Effects of Initial Gleason Grade on Outcomes during Active Surveillance for Prostate Cancer

Selma Masic, Janet E Cowan, Samuel L Washington, Hao G Nguyen, Katsuto Shinohara, Matthew R Cooperberg, Peter R Carroll
European Urology Oncology 2018, 1 (5): 386-394
31158077

BACKGROUND: Whether men with Gleason 3+4 prostate cancer are appropriate active surveillance (AS) candidates remains a matter of debate.

OBJECTIVE: to evaluate the effects of initial Gleason grade 3+3 or 3+4 on clinical outcomes during AS.

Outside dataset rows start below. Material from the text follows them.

Lemma accept_all cs ss : Forall good ss -> exists ss', settles (fun fuel => foldM (llama_grammar_accept fuel rules) cs ss) ss' /\ Forall good ss' /\
  (forall w, stacks_lang rules ss' w <-> stacks_lang rules ss (map Chr cs ++ w)).
Proof.
  intros Hss. apply (settles_foldM (fun fuel => llama_grammar_accept fuel rules) (fun pre ss' => Forall good ss' /\ forall w, stacks_lang rules ss' w <-> stacks_lang rules ss (map Chr pre ++ w))); [done|].
  intros pre c ss' _ (Hg & Hw). destruct (accept_settles c ss' Hg) as (ss1 & H1 & H2 & _ & H4). exists ss1. split; [done|]. split; [done|]. intros w. rewrite H4, Hw, map_app, <- app_assoc. done.
Qed.
(** ** Construction *)

Lemma initial_settles r : r < length rules -> exists ss, settles (fun fuel => initial_stacks fuel rules r) ss /\ Forall good ss /\ (forall w, stacks_lang rules ss w <-> rule_derives rules r w).
Proof.
  intros Hr. destruct (lookup_lt_is_Some_2 rules r Hr) as [rule Hrule]. assert (seq_wf rules rule) as Hrw by (unfold rules_wf in Hwf; rewrite Forall_forall in Hwf; apply Hwf; by eapply list_elem_of_lookup_2).
  destruct (alternate_starts_ok rules rule Hrw [] 0) as (js & E & Ejs). cbn [length app] in E, Ejs.
  assert ((fun j => drop j rule) <$> (0 :: js) = alternates rule) as Eall by (cbn [fmap list_fmap]; by rewrite Ejs).
  pose proof (alternates_wf rules rule Hrw) as Halt. rewrite Forall_forall in Halt.
  destruct (settles_foldM (fun fuel ss j => stack ← push_unless_end rules (r, j) []; llama_grammar_advance_stack fuel rules stack ss)
    (fun pre ss => Forall good ss /\ forall w, stacks_lang rules ss w <-> exists j, j ∈ pre /\ derives rules (drop j rule) w) (0 :: js) []) as (ss & H1 & Hg & Hw).
  - split; [done|]. intros w. split; by intros (j & ?%not_elem_of_nil & _).
  - intros pre j ss Hj (Hg & Hw). assert (suffix_at rules (r, j) (drop j rule)) as Hp by (by exists rule). assert (seq_wf rules (drop j rule)) as Hl by (apply Halt; rewrite <- Eall; apply list_elem_of_fmap; exists j; split; [reflexivity|exact Hj]).
    destruct (advance_settles (pushed (r, j) (drop j rule) []) ss) as (ss' & H1 & H2 & _ & H4); [apply pushed_valid; [exact Hp|exact Hl|constructor]|exact Hg|]. exists ss'. split; [|split; [done|]].
    + eapply settles_ext; [|exact H1]. intros fuel. by rewrite (push_ok rules _ _ _ Hp Hl).
    + intros w. rewrite H4, Hw, exists_snoc. rewrite (pushed_lang rules _ _ _ _ Hp Hl). cbn [stack_lang].
      enough ((exists w1 w2, w = w1 ++ w2 /\ derives rules (drop j rule) w1 /\ w2 = []) <-> derives rules (drop j rule) w) as -> by done.
      split; [intros (w1 & w2 & -> & H & ->); by rewrite app_nil_r|]. intros H. exists w, []. by rewrite app_nil_r.
  - exists ss. split; [|split; [done|]].
    + eapply settles_ext; [|exact H1]. intros fuel. unfold initial_stacks. rewrite (vec_get_Some _ _ _ Hrule). cbn [mbind outcome_bind]. by rewrite E.
    + intros w. rewrite Hw. unfold rule_derives. split.
      * intros (j & Hj & H). exists rule, (drop j rule). split; [done|]. split; [|done]. rewrite <- Eall. apply list_elem_of_fmap. by exists j.
      * intros (rule' & alt & Hr' & Ha & H). assert (rule' = rule) as -> by congruence. rewrite <- Eall in Ha. apply list_elem_of_fmap in Ha as (j & -> & Hj). by exists j.
Qed.
End accept.

Lemma refs_ok_defined rules : Forall (refs_ok rules) rules -> refs_defined rules = true.
Proof.
  intros H. apply forallb_forall. intros rule Hin. rewrite Forall_forall in H. apply list_elem_of_In in Hin. specialize (H rule Hin). apply forallb_forall. intros e He. apply list_elem_of_In in He.
  unfold refs_ok in H. rewrite Forall_forall in H. specialize (H e He). destruct (has_type GRETYPE_RULE_REF e) eqn:Et; [|done]. apply has_type_true in Et. cbn [negb orb]. by apply Nat.ltb_lt, H.
Qed.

DESIGN, SETTING, AND PARTICIPANTS: We retrospectively reviewed outcomes for men on AS between 1990 and 2016 with Gleason 3+3 or 3+4 who had two or more biopsies.

OUTCOME MEASUREMENTS AND STATISTICAL ANALYSIS: We evaluated associations of diagnostic grade with reclassification (upgrade ≥ 3+4), treatment, metastasis, adverse surgical pathology, and biochemical recurrence (BCR) after deferred radical prostatectomy (RP), with a sensitivity analysis for the amount of pattern 4 disease.

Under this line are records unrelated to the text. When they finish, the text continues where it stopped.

(* ===== verification/GrammarToken.v ===== *)
(** * Grammars: accepting tokens and applying a grammar

    What the stacks are after a token, by its id or by its characters; and that applying a
    grammar to candidates forbids exactly the tokens it would then refuse. *)

From S2P Require Export GrammarReject.
Open Scope nat_scope.

Section token.
Context (rules : llama_grammar_rules) (Hwf : rules_wf rules) (Hns : no_self_start rules).
Notation reads := (reads rules).
Notation good := (good rules).
Notation survives := (survives rules).

(** ** The characters of a token *)

Lemma accept_chars_settles cs : forall ss, Forall good ss -> exists ss', settles (fun fuel => accept_chars fuel rules ss cs) ss' /\ Forall good ss' /\
  (ss' <> [] <-> exists s, s ∈ ss /\ survives s cs) /\ (forall w, stacks_lang rules ss' w <-> stacks_lang rules ss (map Chr cs ++ w)).
Proof.
  induction cs as [|c cs IH]; intros ss Hss; cbn [accept_chars].
  - exists ss. split; [apply settles_ret|]. split; [done|]. split; [|done]. destruct ss as [|s ss]; [split; [done|]; by intros (s & ?%not_elem_of_nil & _)|]. split; [|done]. intros _. exists s. split; [by left|done].
  - destruct (accept_settles rules Hwf Hns c ss Hss) as (next & H1 & H2 & H3 & H4).
    assert ((exists s, s ∈ ss /\ survives s (c :: cs)) <-> exists t, t ∈ next /\ survives t cs) as Hsur.
    { setoid_rewrite H3. cbn [GrammarReject.survives]. split; [intros (s & Hs & s' & Hr & t & ? & ? & ?)|intros (t & (s & Hs & s' & Hr & ? & ?) & ?)]; [exists t; split; [|done]; exists s|exists s; split; [done|]; exists s'; split; [done|]; by exists t].
      split; [done|]. by exists s'. }
    setoid_rewrite Hsur. destruct (length next =? 0) eqn:E0.
    + destruct next as [|? ?]; [|done]. exists []. split; [|split; [done|split]].
      * eapply (settles_bind _ (fun fuel next_stacks => if length next_stacks =? 0 then Ok [] else accept_chars fuel rules next_stacks cs)); [exact H1|apply settles_ret].
      * split; [done|]. by intros (t & ?%not_elem_of_nil & _).
      * intros w. cbn [map app]. rewrite <- H4. split; by intros (? & ?%not_elem_of_nil & _).
    + destruct (IH next H2) as (ss' & H5 & H6 & H7 & H8). exists ss'. split; [|split; [done|split; [done|]]].
      * eapply (settles_bind _ (fun fuel next_stacks => if length next_stacks =? 0 then Ok [] else accept_chars fuel rules next_stacks cs)); [exact H1|]. by rewrite E0.
      * intros w. by rewrite H8, H4.
Qed.

Lemma add_stacks_elem ss t : forall new, t ∈ foldl (fun acc s => add_stack s acc) new ss <-> t ∈ new \/ t ∈ ss.
Proof. induction ss as [|s ss IH]; intros new; cbn [foldl]; [rewrite elem_of_nil; tauto|]. rewrite IH, add_stack_elem, elem_of_cons. tauto. Qed.

(** A stack goes on with a token: by its id, or by its characters. *)
Definition takes_token (t : Z) (cs : list Z) (s : llama_grammar_stack) : Prop := (exists s', reads s (Tok t) s') \/ survives s cs.

Lemma reads_token_top p e l s x s' : suffix_at rules p (e :: l) -> is_token_element e = true -> reads (p :: s) x s' -> exists t, x = Tok t /\ token_has e t = true /\ s' = pushed (pos_next p) l s.
Proof.
  intros Hp He H. inversion H as [p' e' l' items after s1 c' Hp' He'|p' e' l' s1 t Hp' He' Ht]; subst; pose proof (suffix_unique _ _ _ _ Hp Hp') as [= <- <-]; [gtypes|by exists t].
Qed.

Lemma reads_class_top p e l s t s' : suffix_at rules p (e :: l) -> is_token_element e = false -> ~ reads (p :: s) (Tok t) s'.
Proof. intros Hp He H. inversion H as [|p' e' l' s1 t' Hp' He' Ht]; subst. pose proof (suffix_unique _ _ _ _ Hp Hp') as [= <- <-]. congruence. Qed.

Lemma lang_other s x w : good s -> (forall s', ~ reads s x s') -> ~ stack_lang rules s (x :: w).
Proof. intros Hs H (s' & Hr & _)%(lang_reads rules Hwf); [|done]. by apply (H s'). Qed.

Lemma token_stack_settles t c cs s new : good s -> Forall good new -> exists new', settles (fun fuel => accept_token_stack fuel rules t (c :: cs) new s) new' /\ Forall good new' /\
  (new' <> [] <-> new <> [] \/ takes_token t (c :: cs) s) /\
  (forall w, stacks_lang rules new' w <-> stacks_lang rules new w \/ stack_lang rules s (Tok t :: w) \/ stack_lang rules s (map Chr (c :: cs) ++ w)).
Proof.
  intros Hs Hn. unfold takes_token. destruct (good_cases rules s Hs) as [->|[(p & e & l & s0 & -> & Hp & He & Hl & Hs0)|(p & e & l & s0 & items & after & -> & Hp & He & _)]].
  - exists new. split; [apply settles_ret|]. split; [done|]. split.
    + split; [by left|]. intros [?|[(s' & H)|H]]; [done|inversion H|by apply survives_nil in H].
    + intros w. split; [by left|]. intros [?|[H|H]]; done.
  - assert (forall w, ~ stack_lang rules (p :: s0) (map Chr (c :: cs) ++ w)) as Hc. { intros w. apply lang_other; [done|]. intros s' Hr. by destruct (reads_token_top _ _ _ _ _ _ Hp He Hr) as (? & ? & _). }
    assert (~ survives (p :: s0) (c :: cs)) as Hsv by (intros (s' & Hr & _); by destruct (reads_token_top _ _ _ _ _ _ Hp He Hr) as (? & ? & _)).
    destruct (token_has e t) eqn:Et.
    + assert (reads (p :: s0) (Tok t) (pushed (pos_next p) l s0)) as Hr by (by eapply reads_token). assert (stack_ok rules (pushed (pos_next p) l s0)) as Hok by (exact (reads_valid rules _ _ _ (proj1 Hs) Hr)).
      destruct (advance_settles rules Hwf Hns _ new Hok Hn) as (new' & H1 & H2 & H3 & H4). exists new'. split; [|split; [done|split]].
      * eapply settles_ext; [|exact H1]. intros fuel. by rewrite (token_stack_cases rules _ _ _ _ _ _ _ _ Hp He Hl), Et.
      * split; [intros _; right; left; by eexists|]. intros _ ->. destruct (ends_ready rules Hwf _ Hok (stack_ends rules Hwf _ Hns Hok)) as (t' & ? & ?). apply (not_elem_of_nil t'), H3. by right.
      * intros w. rewrite H4, (lang_reads rules Hwf) by done. specialize (Hc w). split; [intros [?|?]; [by left|right; left; by eexists]|]. intros [?|[(s' & Hr' & H)|?]]; [by left|right|done].
        destruct (reads_token_top _ _ _ _ _ _ Hp He Hr') as (t' & _ & _ & ->). done.
    + assert (forall s', ~ reads (p :: s0) (Tok t) s') as Hno. { intros s' Hr. destruct (reads_token_top _ _ _ _ _ _ Hp He Hr) as (t' & [= <-] & ? & _). congruence. }
      exists new. split; [exists 0; intros fuel _; by rewrite (token_stack_cases rules _ _ _ _ _ _ _ _ Hp He Hl), Et|]. split; [done|]. split.
      * split; [by left|]. intros [?|[(s' & H)|H]]; [done|by apply Hno in H|done].
      * intros w. split; [by left|]. intros [?|[H|H]]; [done|by apply lang_other in H|by apply Hc in H].
  - destruct (accept_chars_settles (c :: cs) [p :: s0]) as (ss' & H1 & H2 & H3 & H4); [by constructor|]. exists (foldl (fun acc s => add_stack s acc) new ss'). split; [|split; [|split]].
    + eapply settles_ext; [|eapply (settles_bind _ (fun _ surviving => Ok (foldl (fun acc s => add_stack s acc) new surviving))); [exact H1|apply settles_ret]].
      intros fuel. unfold accept_token_stack. rewrite (suffix_elem _ _ _ _ Hp). cbn [mbind outcome_bind]. by rewrite He.
    + rewrite Forall_forall in Hn, H2. apply Forall_forall. intros s [?|?]%add_stacks_elem; auto.
    + assert (survives (p :: s0) (c :: cs) <-> ss' <> []) as ->. { rewrite H3. setoid_rewrite list_elem_of_singleton. naive_solver. }
      assert (foldl (fun acc s => add_stack s acc) new ss' = [] <-> new = [] /\ ss' = []) as ->.
      { split; [intros E|by intros [-> ->]]. assert (forall s, ~ (s ∈ new \/ s ∈ ss')) as Hno by (intros s Hin; apply (add_stacks_elem ss' s new) in Hin; rewrite E in Hin; by apply not_elem_of_nil in Hin).
        split; [destruct new as [|s ?]|destruct ss' as [|s ?]]; try done; destruct (Hno s); [left|right]; by left. }
      split; [destruct new, ss'; naive_solver|]. intros [?|[(s' & Hr)|?]] [-> ->]; try done. by apply (reads_class_top _ _ _ _ _ _ Hp He) in Hr.
    + intros w. transitivity (stacks_lang rules new w \/ stacks_lang rules ss' w); [unfold stacks_lang; setoid_rewrite add_stacks_elem; naive_solver|]. rewrite H4.
      assert (~ stack_lang rules (p :: s0) (Tok t :: w)) as Hno by (apply lang_other; [done|]; intros s'; by eapply reads_class_top). unfold stacks_lang at 2. setoid_rewrite list_elem_of_singleton. naive_solver.
Qed.

(** ** Accepting a token *)

Lemma token_stacks_settle t c cs ss : Forall good ss -> exists ss', settles (fun fuel => foldM (accept_token_stack fuel rules t (c :: cs)) ss []) ss' /\ Forall good ss' /\
  (ss' <> [] <-> exists s, s ∈ ss /\ takes_token t (c :: cs) s) /\ (forall w, stacks_lang rules ss' w <-> stacks_lang rules ss (Tok t :: w) \/ stacks_lang rules ss (map Chr (c :: cs) ++ w)).
Proof.
  intros Hss. rewrite Forall_forall in Hss.
  apply (settles_foldM (fun fuel => accept_token_stack fuel rules t (c :: cs)) (fun pre ss' => Forall good ss' /\ (ss' <> [] <-> exists s, s ∈ pre /\ takes_token t (c :: cs) s) /\
    forall w, stacks_lang rules ss' w <-> stacks_lang rules pre (Tok t :: w) \/ stacks_lang rules pre (map Chr (c :: cs) ++ w))).
  - split; [done|]. split; [split; [done|by intros (? & ?%not_elem_of_nil & _)]|]. intros w. split; [by intros (? & ?%not_elem_of_nil & _)|]. by intros [(? & ?%not_elem_of_nil & _)|(? & ?%not_elem_of_nil & _)].
  - intros pre s ss' Hin (Hg & Hne & Hw). destruct (token_stack_settles t c cs s ss' (Hss s Hin) Hg) as (ss1 & H1 & H2 & H3 & H4). exists ss1. split; [done|]. split; [done|]. split.
    + by rewrite H3, Hne, exists_snoc.
    + intros w. rewrite H4, Hw. unfold stacks_lang. rewrite !exists_snoc. tauto.
Qed.

(** The whole call: the stacks after the token, and an exception when there are none. *)
Lemma accept_token_settles g t piece c cs p : g_rules g = rules -> Forall good (g_stacks g) -> decode_utf8 piece (g_partial g) = Ok ((c :: cs) ++ [0%Z], p) ->
  exists ss', (exists n, forall fuel, n <= fuel -> llama_grammar_accept_token fuel t piece g = (require_ RuntimeError (negb (length ss' =? 0)), set_stacks ss' p g)) /\ Forall good ss' /\
  (ss' <> [] <-> exists s, s ∈ g_stacks g /\ takes_token t (c :: cs) s) /\
  (forall w, stacks_lang rules ss' w <-> stacks_lang rules (g_stacks g) (Tok t :: w) \/ stacks_lang rules (g_stacks g) (map Chr (c :: cs) ++ w)).
Proof.
  intros Hr Hg E. destruct (token_stacks_settle t c cs (g_stacks g) Hg) as (ss' & (n & Hn) & H2 & H3 & H4). exists ss'. split; [|done]. exists n. intros fuel Hf.
  unfold llama_grammar_accept_token. erewrite stx_bind_Ok by done. erewrite stx_bind_Ok by (unfold stx_lift; by rewrite E).
  erewrite stx_bind_Ok by (unfold stx_lift; cbn [fst]; by rewrite removelast_last, Hr, Hn). done.
Qed.
End token.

RESULTS AND LIMITATIONS: Of 1243 men, 1119 (90%) had Gleason 3+3 and 124 (10%) 3+4 on initial biopsy. The 5-yr unadjusted reclassification-free survival was 49% regardless of grade, while patients with Gleason 3+4 had lower treatment-free survival (49% vs 64%; p<0.01). On multivariate Cox analysis, grade was associated with lower risk of reclassification (hazard ratio [HR] 0.66, 95% confidence interval [CI] 0.46-0.95) and higher risk of treatment (HR 1.37, 95% CI 1.01-1.85). After RP, patients starting with Gleason 3+4 had lower unadjusted 2-yr BCR-free survival (69% vs 93%; p=0.01) and a higher risk of recurrence (HR 3.67, 95% CI 1.30-10.36). Grade was not associated with metastasis (<1% at 5 yr) or adverse pathology. In sensitivity analyses, a single high-grade core was associated with lower risk of reclassification and multiple high-grade cores were associated with a higher risk of treatment. The number of high-grade cores was not independently associated with BCR. Limitations include selection bias, a limited number of intermediate-risk patients, and length of follow-up.

CONCLUSIONS: Gleason 3+4 at diagnosis was associated with risk of reclassification, treatment, and BCR. The number of high-grade cores may help in stratifying men with Gleason 3+4 disease.

PATIENT SUMMARY: Some men with Gleason 3+4 prostate cancer may be appropriate surveillance candidates, but longer follow-up and evaluation of more patients are necessary.